MANIPULATION OF PLANT IMMUNITY AND AUTOPHAGY BY PATHOGENS
Many filamentous plant pathogens including fungi and oomycetes are accommodated within the host cells through specialized cellular structures. For instance, some filamentous plant pathogens form specialized infection structures termed haustoria to deliver effector proteins that can modulate host immunity or mediate nutrient uptake. However, little is known about molecular mechanisms underlying microbial accommodation inside the plant cells. Our aim is to characterize the host processes required for accommodation of filamentous plant pathogens inside the plant cells with a specific focus on illustrating the role of plant endomembrane transport system and identify perturbations caused by the pathogens.
These processes have been difficult to dissect using standard genetic approaches due to overlap between focal immunity and plant development. We recently discovered that some of the Pathogen secreted effectors specifically accumulate around haustoria (perihaustorial effectors) and provide an excellent alternative to study plant focal immunity (Bozkurt et al., 2011, Saunders et al., 2012).
We deploy perihaustorial effectors as molecular probes and use a multifaceted approach including cell biology, biochemical and genetic methods to investigate the mechanisms and perturbations in host endomembrane system within the plant cells that accommodate haustoria.
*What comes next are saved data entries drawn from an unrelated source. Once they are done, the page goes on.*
(* ===== verification/DaemonProps.v ===== *)
(** * What the controller's process guarantees

    Whatever fails: the kernel never enforces with maps that are not those of one configuration, a command is carried out or
    stops the process, and once it has ended nothing is dropped 15 seconds later. Proved with triples over the operations;
    an operation that raised satisfies the last condition. *)
From stdpp Require Import base option list gmap strings sorting.
From S2P Require Import Prelude Machine Float64 PyNum XdpParse Adaptive AdaptiveProps AdaptiveRun XdpFilter XdpProps Controller ControllerProps Telemetry Loader Daemon.
From Stdlib Require Import ZArith Lia.
Local Open Scope Z_scope.

(** ** Triples *)

Definition hoare {A : Type} (P : World -> Prop) (m : M A) (Q : A -> World -> Prop) (E : World -> Prop) : Prop :=
  forall w, P w -> match m w with (Some a, w') => Q a w' | (None, w') => E w' end.

Lemma hoare_bind {A B : Type} (P E : World -> Prop) (m : M A) (f : A -> M B) (Q : A -> World -> Prop) (R : B -> World -> Prop) :
  hoare P m Q E -> (forall a, hoare (Q a) (f a) R E) -> hoare P (bind m f) R E.
Proof. intros Hm Hf w Pw. specialize (Hm w Pw). unfold bind. destruct (m w) as [[a |] w']; [exact (Hf a w' Hm) | exact Hm]. Qed.

Lemma hoare_weaken {A : Type} (P P' E E' : World -> Prop) (m : M A) (Q Q' : A -> World -> Prop) :
  hoare P' m Q' E' -> (forall w, P w -> P' w) -> (forall a w, Q' a w -> Q a w) -> (forall w, E' w -> E w) -> hoare P m Q E.
Proof. intros Hm HP HQ HE w Pw. specialize (Hm w (HP w Pw)). destruct (m w) as [[a |] w']; auto. Qed.

Lemma hoare_get {A : Type} (P E : World -> Prop) (f : World -> A) : hoare P (get f) (fun a w => P w /\ a = f w) E.
Proof. intros w Pw. cbn. auto. Qed.
Lemma hoare_ret {A : Type} (P E : World -> Prop) (a : A) : hoare P (ret a) (fun _ => P) E.
Proof. intros w Pw. exact Pw. Qed.
Lemma hoare_raise {A : Type} (P : World -> Prop) (Q : A -> World -> Prop) : hoare P raise Q P.
Proof. intros w Pw. exact Pw. Qed.
Lemma hoare_lift {A : Type} (P : World -> Prop) (o : exec A) : hoare P (lift o) (fun a w => P w /\ o = Some a) P.
Proof. intros w Pw. unfold lift. destruct o; auto. Qed.
Lemma hoare_modify (P : World -> Prop) (Q : unit -> World -> Prop) (E : World -> Prop) (f : World -> World) :
  (forall w, P w -> Q tt (f w)) -> hoare P (modify f) Q E.
Proof. intros H w Pw. exact (H w Pw). Qed.

(** ** Operations that leave the kernel and the configuration alone *)

Definition quiet (w w' : World) : Prop :=
  cfg (ctl w') = cfg (ctl w) /\ kern w' = kern w /\ seen w' = seen w /\ saved w' = saved w /\ (effects w <= effects w')%nat.
Definition stable (P : World -> Prop) : Prop := forall w w', quiet w w' -> P w -> P w'.
Definition quietly {A : Type} (m : M A) : Prop := forall w, quiet w (snd (m w)).
Lemma finds_ends (docs : list Document) (u : Z) (r : Runtime IpNet) (rounds : list (FileRead * Z * Instant)) :
  Forall (fun d => d_expires_unix d <= u) docs -> Forall (finds docs) rounds -> ends_by u r ->
  ends_by u (watch_run parse r rounds) /\ default_observe (watch_run parse r rounds) = default_observe r.
Proof using Type*.
  intros D F. revert r. induction rounds as [| [[f v] now] rounds IH]; intros r E; [now split |].
  apply Forall_cons_1 in F as [Ff F]. cbn [watch_run].
  assert (X : ends_by u (watch_round parse r f v now) /\ default_observe (watch_round parse r f v now) = default_observe r).
  { destruct f as [[] | | b]; [now split .. |]. unfold watch_round.
    pose proof (apply_cases parse r (take (Z.to_nat (MAX_DOCUMENT_BYTES + 1)) b) v now) as C.
    destruct (Runtime_apply parse r _ v now) as [ok r']. destruct C as [-> | (w & P & -> & _ & _ & _ & _ & _ & _ & ->)].
    - destruct (negb ok); now split.
    - split; [| reflexivity]. intros s S. injection S as <-. cbn [wire]. destruct (Ff b w eq_refl P) as (d & Dd & ->).
      rewrite Forall_forall in D. exact (D d Dd). }
  destruct X as [X1 X2]. rewrite <- X2. now apply IH.
Qed.
End Reading.

(** C5: The perimeter fails open. Take any run of the controller's process: over any kernel and any file left behind, with any ticks, commands
    and signals and any failures, ended in any way, its cleanup included, or cut off. Once 15 seconds have passed on both
    clocks since they were read last, and what an earlier process had left there has ended too: under every configuration that the kernel was ever
    given, and so under the one it has, every frame passes the filter; and a gate that has found any of the documents ever written, in any
    order, missed any of them, or found files that are none, blocks no address and is in mode 0: it only observes
    when it has read a document at all, and observes as it was started otherwise. *)
Theorem perimeter_fails_open {IpNet : Type} `{IpNetLaws IpNet} {Trie : Type} `{Lpm Trie}
  (parse : list Z -> option (Wire IpNet)) (net_of : string -> IpNet)
  (env : Env) (parse_float : list Z -> option f64) (network : string -> option string)
  (events : list Event) (c : ControllerConfig) (now : f64) (t : Z) (k0 : Kernel) (d0 : option Document) (ended : bool) (w : World) :
  (forall m n, (m <= n)%nat -> monotonic_ns env m <= monotonic_ns env n) -> (forall m n, (m <= n)%nat -> unix env m <= unix env n) ->
  (forall n l, set_order env n l ≡ₚ l) ->
  validate_policy c = true -> run env parse_float network events (start c now t k0 d0) = (ended, w) ->
  kern w ∈ k0 :: (fst <$> seen w) /\
  (forall (k : Kernel) (m : Policy Trie) (cpu : PerCpu) (frame : list Z) (mono : Z),
     k ∈ k0 :: (fst <$> seen w) -> configuration m = Some (k_config k) -> Forall is_u8 frame ->
     0 <= mono -> lease_ns (k_config k0) <= mono -> monotonic_ns env (effects w) + 15000000000 <= mono ->
     exists cpu', xddp m cpu frame mono = Some (XDP_PASS, cpu')) /\
  (forall (r : Runtime IpNet) (rounds : list (FileRead * Z * Instant)) (ip : IpAddr) (u : Z) (at_time : Instant),
     unix env (effects w) + 15 <= u -> Forall (fun d => d_expires_unix d <= u) (option_list d0) -> ends_by u r ->
     Forall (finds parse net_of (option_list d0 ++ written w)) rounds ->
     let r' := watch_run parse r rounds in
     Runtime_policy r' ip u at_time =
       (mkPolicy 0 (match r_value r' with Some _ => true | None => default_observe r end) false, false)).
Proof.
  intros Mc Uc Or V E. pose proof (run_dated env k0 d0 Uc parse_float network events c now t V) as D.
  pose proof (run_spec env parse_float network Mc Or events c now t k0 d0 V) as S. rewrite E in D, S. cbn [snd] in D.
  destruct D as [_ Dw Dk _], S as [[_ F _] _]. split; [exact Dk |]. split.
  - intros k m cpu frame mono K Cm B M0 L0 L. apply lease_over_passes; [exact B |]. rewrite Cm.
    assert (Le : lease_ns (k_config k) <= mono).
    { apply elem_of_cons in K as [-> | K]; [exact L0 |]. apply list_elem_of_fmap in K as ([k' c'] & -> & K).
      rewrite Forall_forall in F. destruct (F _ K) as [_ So]. cbn [fst] in *. destruct So as [-> | So]; lia. }
    unfold enforced. replace (mono <? lease_ns (k_config k)) with false by lia. apply andb_false_r.
  - intros r rounds ip u at_time U O R Fr r'.
    assert (Fd : Forall (fun d => d_expires_unix d <= u) (option_list d0 ++ written w)).
    { apply Forall_app. split; [exact O |]. eapply Forall_impl; [exact Dw |]. intros d X. cbn beta in X. lia. }
    destruct (finds_ends parse net_of _ u r rounds Fd Fr R) as [X Y]. fold r' in X, Y. unfold Runtime_policy.
    destruct (r_value r') as [s |] eqn:Rv; [| now rewrite Y]. unfold lease_over. rewrite (proj2 (Z.leb_le _ _) (X s Rv)). now rewrite orb_true_r.
Qed.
More recently, our work on effector biology shed light on how plant pathogens manipulate autophagy to enable infection. This work highlighted the extensive remodeling of endomembrane compartments during plant-microbe interactions and opened up novel perspectives in understanding the role of autophagy in plant immunity.
We mainly use haustoria forming oomycete pathogens such as Phytophthora infestans and Peronospora tabacina as well as some fungal species, which can infect the model solanaceous plant Nicotiana benthamiana.
If you are interested in joining the lab please contact firstname.lastname@example.org.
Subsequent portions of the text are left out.